GetReligion regulars will know that “Man Bites Dog” is news and “Dog Bites Man” is not.

This hoary journalism incantation came to mind at the close of the Democratic National Convention when 353 clergy and lay believers announced that they “choose hope over fear” and will mobilize religious voters so the Biden-Harris ticket can “lead us in restoring our nation’s values.”

Reporters will assess this for themselves, but to The Guy the Trump-biting endorsers of “Faith2020” (contact 657–333– 5391) look pretty much as predictable as the religious lineup boosting Trump-Pence. Faith2020 draws hallelujahs from former presidential nominee Al Gore, House Majority Whip Jim Clyburn and Georgia gubernatorial candidate Stacey Abrams. Signers include workers for past Democratic candidates, abortion choice, LGBTQ concerns and various liberal causes.

In other words, it’s a familiar Religious Left all-star team.

Signer Jack Moline co-chaired Rabbis for Obama and is president of the Interfaith Alliance, founded in 1994 to counter the “Religious Right.” Despite continual hopes, building a politically potent Religious Left has proven elusive in an era when the big news (calling scholar John C. Green) is the emergence of non-religious Americans as a massive chunk of the Democrats’ constituency.

One sort-of surprise endorser is John Phelan, former president of the Evangelical Covenant Church’s North Park Theological Seminary. He joins alongside Faith2020 Executive Director Adam Phillips, whose former Portland, Oregon, church was forced out of that denomination in 2015 over LGBTQ inclusion in church leadership.
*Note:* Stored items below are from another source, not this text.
(** ** Failure of [connect] *)

(** C4. When a step of [connect] fails with [e] (in particular when the
    session-creation endpoint answers with a non-success status, and then
    [e] is the signaling error carrying that status), [connect] rejects with
    [e] itself, invokes the error callback (when one is supplied) with [e],
    and runs a full [disconnect] on the service as the failure left it:
    every track of a local stream it held is stopped, the sink, the channel
    and the connection it held are released, every field is back at its
    pre-connect value, and [isMicMuted] reads [true]. *)
Theorem C4_failed_connect_cleans_up
  (config : RTVIConfig) (cbs : RTVICallbacks) (env : ConnectEnv)
  (s : Service) (e : JsError) :
  negotiate_outcome config env = inl e ->
  let r := connect config cbs env s in
  let failed := state_of (negotiate config env (connect_entry config cbs s)) in
  completion r = Throw e /\
  (onError cbs = true -> In (Call (OnError e)) (effects r)) /\
  (exists before,
     effects r =
       before ++
       (Console LevelError "[RTVI] Connection error:" ::
        (if onError cbs then [Call (OnError e)] else [])) ++
       effects (disconnect failed)) /\
  state_of r =
    {| pc := None; dc := None; localStream := None; remoteAudio := None;
       sessionId := None; serverUrl := cfg_serverUrl config;
       callbacks := cbs; _connected := false; accumulatedBotText := "" |} /\
  isMicMuted (state_of r) = true /\
  (forall stream track,
     localStream failed = Some stream -> In track (getTracks stream) ->
     In (TrackStop (track_id track)) (effects r)) /\
  (remoteAudio failed <> None -> In AudioDetach (effects r)) /\
  (forall channel,
     dc failed = Some channel -> In (ChannelClose (label channel)) (effects r)) /\
  (pc failed <> None -> In PeerClose (effects r)) /\
  (forall response,
     settled (startResponse env) = inr response -> ok response = false ->
     e = Error ("Failed to create session: " ++ show_nat (status response))
     /\ SignalingError e) /\
  (forall body offer response,
     step1_outcome env = inr body -> peerConstruct env = inr tt ->
     step3_outcome config env = inr tt -> step4_outcome env = inr offer ->
     settled (offerResponse env) = inr response -> ok response = false ->
     e = Error ("Failed to send offer: " ++ show_nat (status response))
     /\ SignalingError e).
Proof.
  intros H r failed.
  assert (E : r =
    (Throw e, pre_connect (connect_entry config cbs s),
     effects (negotiate config env (connect_entry config cbs s)) ++
     (Console LevelError "[RTVI] Connection error:" ::
      (if onError cbs then [Call (OnError e)] else [])) ++
     effects (disconnect failed))).
  { unfold r. rewrite connect_run, H. reflexivity. }
  rewrite E. unfold completion, state_of, effects. cbn [fst snd].
  destruct (disconnect_releases failed
              (effects (negotiate config env (connect_entry config cbs s)))
              (Console LevelError "[RTVI] Connection error:" ::
               (if onError cbs then [Call (OnError e)] else [])))
    as (Rtracks & Raudio & Rchannel & Rpeer).
  split; [reflexivity |].
  split.
  { intros ->. apply in_or_app. right. right. left. reflexivity. }
  split; [eexists; reflexivity |].
  split; [reflexivity |].
  split; [reflexivity |].
  split; [exact Rtracks |].
  split; [exact Raudio |].
  split; [exact Rchannel |].
  split; [exact Rpeer |].
  split.
  - intros response Hr Hok.
    unfold negotiate_outcome, step1_outcome, check_ok in H.
    rewrite Hr in H. cbn [and_then] in H. rewrite Hok in H.
    cbn [negb and_then] in H. injection H as <-.
    split; [reflexivity |].
    exists "Failed to create session", response. split; [exact Hok | reflexivity].
  - intros body offer response H1 H2 H3 H4 Hr Hok.
    unfold negotiate_outcome in H. rewrite H1, H2, H3, H4 in H.
    unfold step5_outcome, check_ok in H. rewrite Hr in H.
    cbn [and_then] in H. rewrite Hok in H. cbn [negb and_then] in H.
    injection H as <-.
    split; [reflexivity |].
    exists "Failed to send offer", response. split; [exact Hok | reflexivity].
Qed.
Other Faith2020 names of note: Frederick Davie (Faith2020 chair and executive vice president of New York’s Union Theological Seminary), David Beckman (former president of Bread for the World), Amos Brown (Kamala Harris’s San Francisco Baptist pastor), Amy Butler (removed last year as pastor of New York’s prominent Riverside Church), Joshua DuBois (who ran President Barack Obama’s “Faith-Based” partnerships office), Wesley Granberg-Michaelson (retired general secretary of the Reformed Church in America), Gene Robinson (whose elevation as a partnered gay bishop further split the global Anglican Communion), Brian McLaren (godfather of the “emerging church” movement), Talib Shareef (D.C. imam who leads what’s called “The Nation’s Mosque”), Ron Sider (Evangelicals for Social Action chair and Hillary Clinton endorser) and Simran Jeet Singh (Sikh chaplain at New York University).